Start of TASK MATERIAL

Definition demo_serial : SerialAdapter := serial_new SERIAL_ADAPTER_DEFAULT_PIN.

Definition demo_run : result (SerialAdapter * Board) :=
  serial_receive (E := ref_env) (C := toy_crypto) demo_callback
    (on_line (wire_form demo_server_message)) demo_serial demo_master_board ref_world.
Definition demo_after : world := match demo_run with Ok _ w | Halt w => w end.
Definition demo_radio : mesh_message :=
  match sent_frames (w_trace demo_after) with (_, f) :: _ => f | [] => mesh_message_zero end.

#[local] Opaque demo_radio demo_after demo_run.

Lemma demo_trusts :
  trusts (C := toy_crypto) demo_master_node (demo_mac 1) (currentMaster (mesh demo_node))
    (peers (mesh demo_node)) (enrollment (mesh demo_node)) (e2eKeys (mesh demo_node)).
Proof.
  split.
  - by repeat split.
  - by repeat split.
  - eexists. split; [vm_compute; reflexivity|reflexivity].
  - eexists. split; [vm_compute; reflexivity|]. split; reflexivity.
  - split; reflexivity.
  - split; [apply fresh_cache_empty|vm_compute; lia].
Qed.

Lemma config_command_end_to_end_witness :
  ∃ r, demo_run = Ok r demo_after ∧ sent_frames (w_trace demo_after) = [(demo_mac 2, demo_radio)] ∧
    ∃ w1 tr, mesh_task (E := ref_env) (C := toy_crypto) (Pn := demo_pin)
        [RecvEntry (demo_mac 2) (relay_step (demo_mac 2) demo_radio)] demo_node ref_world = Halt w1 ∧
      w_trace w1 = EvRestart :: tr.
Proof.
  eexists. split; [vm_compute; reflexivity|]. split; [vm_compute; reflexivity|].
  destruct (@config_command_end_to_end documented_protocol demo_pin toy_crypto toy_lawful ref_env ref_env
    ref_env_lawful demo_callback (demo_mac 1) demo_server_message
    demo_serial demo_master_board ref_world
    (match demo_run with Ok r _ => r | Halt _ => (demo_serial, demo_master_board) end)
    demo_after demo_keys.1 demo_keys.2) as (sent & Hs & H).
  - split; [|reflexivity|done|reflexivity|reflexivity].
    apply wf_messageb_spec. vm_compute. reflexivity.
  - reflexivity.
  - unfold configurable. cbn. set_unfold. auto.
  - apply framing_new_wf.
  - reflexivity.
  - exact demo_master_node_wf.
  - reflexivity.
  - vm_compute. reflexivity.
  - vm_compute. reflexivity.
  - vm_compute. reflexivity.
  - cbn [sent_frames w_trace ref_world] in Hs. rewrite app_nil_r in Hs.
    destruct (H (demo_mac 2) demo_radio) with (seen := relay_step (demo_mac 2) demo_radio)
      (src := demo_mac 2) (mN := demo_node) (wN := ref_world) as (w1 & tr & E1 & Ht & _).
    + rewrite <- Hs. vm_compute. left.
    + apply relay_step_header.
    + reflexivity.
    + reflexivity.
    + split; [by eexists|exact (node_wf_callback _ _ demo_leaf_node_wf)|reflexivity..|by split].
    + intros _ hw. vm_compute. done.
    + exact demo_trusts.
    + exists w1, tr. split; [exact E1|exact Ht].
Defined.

End of TASK MATERIAL

Would you return all of the data exactly as it stands above?

EXERCISE ANSWER ->
Definition demo_serial : SerialAdapter := serial_new SERIAL_ADAPTER_DEFAULT_PIN.

Definition demo_run : result (SerialAdapter * Board) :=
  serial_receive (E := ref_env) (C := toy_crypto) demo_callback
    (on_line (wire_form demo_server_message)) demo_serial demo_master_board ref_world.
Definition demo_after : world := match demo_run with Ok _ w | Halt w => w end.
Definition demo_radio : mesh_message :=
  match sent_frames (w_trace demo_after) with (_, f) :: _ => f | [] => mesh_message_zero end.

#[local] Opaque demo_radio demo_after demo_run.

Lemma demo_trusts :
  trusts (C := toy_crypto) demo_master_node (demo_mac 1) (currentMaster (mesh demo_node))
    (peers (mesh demo_node)) (enrollment (mesh demo_node)) (e2eKeys (mesh demo_node)).
Proof.
  split.
  - by repeat split.
  - by repeat split.
  - eexists. split; [vm_compute; reflexivity|reflexivity].
  - eexists. split; [vm_compute; reflexivity|]. split; reflexivity.
  - split; reflexivity.
  - split; [apply fresh_cache_empty|vm_compute; lia].
Qed.

Lemma config_command_end_to_end_witness :
  ∃ r, demo_run = Ok r demo_after ∧ sent_frames (w_trace demo_after) = [(demo_mac 2, demo_radio)] ∧
    ∃ w1 tr, mesh_task (E := ref_env) (C := toy_crypto) (Pn := demo_pin)
        [RecvEntry (demo_mac 2) (relay_step (demo_mac 2) demo_radio)] demo_node ref_world = Halt w1 ∧
      w_trace w1 = EvRestart :: tr.
Proof.
  eexists. split; [vm_compute; reflexivity|]. split; [vm_compute; reflexivity|].
  destruct (@config_command_end_to_end documented_protocol demo_pin toy_crypto toy_lawful ref_env ref_env
    ref_env_lawful demo_callback (demo_mac 1) demo_server_message
    demo_serial demo_master_board ref_world
    (match demo_run with Ok r _ => r | Halt _ => (demo_serial, demo_master_board) end)
    demo_after demo_keys.1 demo_keys.2) as (sent & Hs & H).
  - split; [|reflexivity|done|reflexivity|reflexivity].
    apply wf_messageb_spec. vm_compute. reflexivity.
  - reflexivity.
  - unfold configurable. cbn. set_unfold. auto.
  - apply framing_new_wf.
  - reflexivity.
  - exact demo_master_node_wf.
  - reflexivity.
  - vm_compute. reflexivity.
  - vm_compute. reflexivity.
  - vm_compute. reflexivity.
  - cbn [sent_frames w_trace ref_world] in Hs. rewrite app_nil_r in Hs.
    destruct (H (demo_mac 2) demo_radio) with (seen := relay_step (demo_mac 2) demo_radio)
      (src := demo_mac 2) (mN := demo_node) (wN := ref_world) as (w1 & tr & E1 & Ht & _).
    + rewrite <- Hs. vm_compute. left.
    + apply relay_step_header.
    + reflexivity.
    + reflexivity.
    + split; [by eexists|exact (node_wf_callback _ _ demo_leaf_node_wf)|reflexivity..|by split].
    + intros _ hw. vm_compute. done.
    + exact demo_trusts.
    + exists w1, tr. split; [exact E1|exact Ht].
Defined.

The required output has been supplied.